The slide was truly epic in scale. Totaling 30 million cubic meters (82 million tons), the avalanche was 1,000 meters (3,300 ft) wide, 425 meters (1,394 ft) high and 150 meters (490 ft) deep. It spread laterally over level ground, covering three square kilometers. The rocks had flowed over the surface like a thick liquid at speeds of up to 70 mph (112 km/hr). The entire event was over in less than 2 minutes.
 The slide was probably inevitable. The limestone layers had been folded into a huge anticline (upward pointing fold) with thrust faults at the base, on top of weak Cretaceous sediments. Glaciation had oversteepened the flanks of the mountain. Fissures sliced deep into the rocks allowing water and ice to accumulate, weakening and wedging the rocks apart. The mining at the base of the slope was quite possibly a contributing factor.
Source http://www.uleth.ca/vft/crowsnest/slidedebate.html
The Frank Slide was the worst mass-wasting disaster in Canadian history. But life went on. The mines were reopened (a horse who worked in the mine was actually found alive after a month underground). The town grew even larger for a few years, but by 1917 the coal mines closed down. Today about 200 people live in the village nearby, and an interpretive center has been constructed that provides information on the extraordinary event.

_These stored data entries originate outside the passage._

(* ===== verification/PgTables.v ===== *)
(** * PostgreSQL tables and their identity

    [src_stream/identity.rs], [src_stream/relation_identity.rs] and the parts of
    [src_stream/config.rs], [source/config.rs], [source/connector.rs] and [numeric.rs] of
    transferia-connector-postgres they use: the identity of a table that a delivery keeps,
    and the check that the table is still the one that was discovered.  The rows of the
    catalog query are an input. *)

From stdpp Require Import base tactics numbers option strings gmap list.
From S2P Require Import Prelude Bytes Text Schema.
Local Open Scope Z_scope.

(** ** Arrow types the connector names *)
Inductive TimeUnit := Second | Millisecond | Microsecond | Nanosecond.
Inductive PgDataType :=
| Boolean | Int8 | Int16 | Int32 | PgInt64 | UInt32 | PgUInt64 | Float32 | Float64 | PgBinary | PgUtf8 | Date32
| Decimal128 (precision scale : Z) | Timestamp (unit : TimeUnit) (timezone : option string) | OtherType (n : nat).
#[export] Instance TimeUnit_eq_dec : EqDecision TimeUnit.
Proof. solve_decision. Defined.
#[export] Instance PgDataType_eq_dec : EqDecision PgDataType.
Proof. solve_decision. Defined.
#[export] Instance pg_arrow : ArrowTypes.
Proof.
  refine {| DataType := PgDataType; DataType_eq_dec := PgDataType_eq_dec; Utf8 := PgUtf8; Int64 := PgInt64; UInt64 := PgUInt64;
            Binary := PgBinary |}.
  apply (bool_decide_unpack _). vm_compute. exact I.
Defined.

(** ** Configuration *)
Definition MAX_IDENTIFIER_BYTES : nat := 63.
Inductive PgError :=
| BadSlot | TypeOids (columns oids : nat) | UnsupportedArrowType (t : PgDataType) | UnboundedNumeric | NumericRange
| RowCount (rows expected : nat) | RepeatedTable (schema name : string) | OmittedTable (schema name : string)
| TableReplaced (schema name : string) | ReplicaIdentityChanged (schema name : string) | SchemaChanged (schema name : string)
| NameChanged (column : nat) | TypeChanged (column : nat) | NumericChanged (column : nat) | NullabilityChanged (column : nat)
| PrimaryKeyChanged (column : nat) | IndexOutOfBounds
| ExceedsPrecision | BadExponent | BadDigit | ScaleOverflow | EmptyCoefficient | Inexact | Overflow.

Definition slot_byte (b : Z) : bool := bool_decide (97 ≤ b ≤ 122) || bool_decide (48 ≤ b ≤ 57) || bool_decide (b = 95).
Definition replication_slot (delivery_id : string) : result PgError string :=
  ensure (negb (bool_decide (delivery_id = "")) && bool_decide (length (string_bytes delivery_id) ≤ MAX_IDENTIFIER_BYTES)%nat &&
          forallb slot_byte (string_bytes delivery_id)) BadSlot ≫= λ _,
  Ok delivery_id.

Inductive LogicalDecoder := Pgoutput (publication : string) | Wal2Json.
Definition plugin (d : LogicalDecoder) : string := match d with Pgoutput _ => "pgoutput" | Wal2Json => "wal2json" end.
Definition publication_of (d : LogicalDecoder) : option string := match d with Pgoutput p => Some p | Wal2Json => None end.
(* ===== verification/PgOutput.v ===== *)
(** * The pgoutput decoder of PostgreSQL replication

    [src_stream/event.rs] and [src_stream/pgoutput.rs] of transferia-connector-postgres: the
    messages of the logical replication protocol, decoded into the changes of a transaction,
    which are emitted when it commits.  [Bytes] is the list of the bytes that are left; a
    reader returns what it took and the rest.  [Message] is the protocol's grammar, with the
    bytes [encode] gives a message and the effect [apply] it should have on the decoder. *)

From stdpp Require Import base tactics numbers option strings gmap list.
From S2P Require Import Prelude Bytes Text Schema.
Local Open Scope Z_scope.

(** ** event.rs *)
Inductive LogicalValue := Null | UnchangedToast | TextValue (bytes : list Z) | BinaryValue (bytes : list Z).
Inductive OldValuesKind := Key | Full.
Record RelationColumn := { column_name : string; type_oid : Z; type_modifier : Z; key : bool }.
Record Relation := {
  oid : Z; schema : string; table : string; replica_identity : Z; columns : list RelationColumn
}.
Record ChangeEvent := {
  e_schema : string; e_table : string; operation : ChangeOperation; values : list LogicalValue;
  old_values : option (list LogicalValue); old_values_kind : option OldValuesKind; lsn : Z; transaction_id : Z;
  commit_timestamp_micros : Z
}.

(** ** pgoutput.rs *)
Definition POSTGRES_EPOCH_UNIX_MICROS : Z := 946684800000000.

Record PendingChange := {
  p_relation : Relation; p_operation : ChangeOperation; p_values : list LogicalValue;
  p_old_values : option (list LogicalValue); p_old_values_kind : option OldValuesKind
}.
Record Transaction := { xid : Z; begin_timestamp_micros : Z; changes : list PendingChange }.
Record PgOutputDecoder := { relations : gmap Z Relation; transaction : option Transaction }.
Record PgOutputEvent := { event : ChangeEvent; relation_of : Relation }.
Definition new_decoder : PgOutputDecoder := {| relations := ∅; transaction := None |}.

Inductive PgOutputError :=
| EmptyMessage | Truncate | UnsupportedTag (tag : Z) | TrailingBytes | NestedTransaction | TimestampOverflow | CommitWithoutBegin
| TimestampMismatch | UnknownRelation (id : Z) | OutsideTransaction | InvalidTupleTag (tag : Z) | ColumnCount (count expected : nat)
| InvalidValueTag (tag : Z) | TruncatedValue | TruncatedMessage | UnterminatedString | NotUtf8 | UnexpectedTag (tag : Z).

(** *** Readers *)
Definition reader (A : Type) : Type := list Z → result PgOutputError (A * list Z).
#[export] Instance reader_ret : MRet reader := λ A a input, Ok (a, input).
#[export] Instance reader_bind : MBind reader := λ A B f m input,
  match m input with Ok (a, rest) => f a rest | Err e => Err e end.
Definition refuse {A} (e : PgOutputError) : reader A := λ _, Err e.
Definition check {A} (r : result PgOutputError A) : reader A := λ input, match r with Ok a => Ok (a, input) | Err e => Err e end.

Definition peek_u8 : reader Z := λ input, match input with b :: _ => Ok (b, input) | [] => Err TruncatedMessage end.
Definition take_u8 : reader Z := λ input, match input with b :: rest => Ok (b, rest) | [] => Err TruncatedMessage end.
(** [split_to] after a check of [remaining]. *)
Definition split_to (n : nat) (e : PgOutputError) : reader (list Z) := λ input,
  if bool_decide (n ≤ length input)%nat then Ok (firstn n input, drop n input) else Err e.
Definition from_be_bytes (l : list Z) : Z := from_le_bytes (reverse l).
(** A big-endian integer, unsigned or in two's complement. *)
Definition take_unsigned (n : nat) : reader Z := b ← split_to n TruncatedMessage; mret (from_be_bytes b).
Definition take_signed (n : nat) : reader Z :=
  z ← take_unsigned n;
  mret (if bool_decide (z < 2 ^ (8 * Z.of_nat n - 1)) then z else z - 2 ^ (8 * Z.of_nat n)).
Definition take_u16 : reader Z := take_unsigned 2.
Definition take_u32 : reader Z := take_unsigned 4.
Definition take_i32 : reader Z := take_signed 4.
Definition take_u64 : reader Z := take_unsigned 8.
Definition take_i64 : reader Z := take_signed 8.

We headed into nearby Pincher Creek for the night. It was our last night in Canada, but we still had plenty yet to see, on both sides of the border..

Source: http://occ.crescentschool.org/geography/physical/folding/frankslide.html


2 comments:

Anonymous said...

Great post! For anyone spending time in the area, it's worth hiking the trail to the summit of Turtle Mountain. The trail starts at the north (Blairmore) end of the summit ridge and you end up looking directly down on the slide scarp. There are awesome fissures at the summit (visible on Google Earth) and massive blocks of limestone teetering on the brink.

--Howard

Garry Hayes said...

Fascinating! I wish I'd had the time to climb up there. Thanks for the note.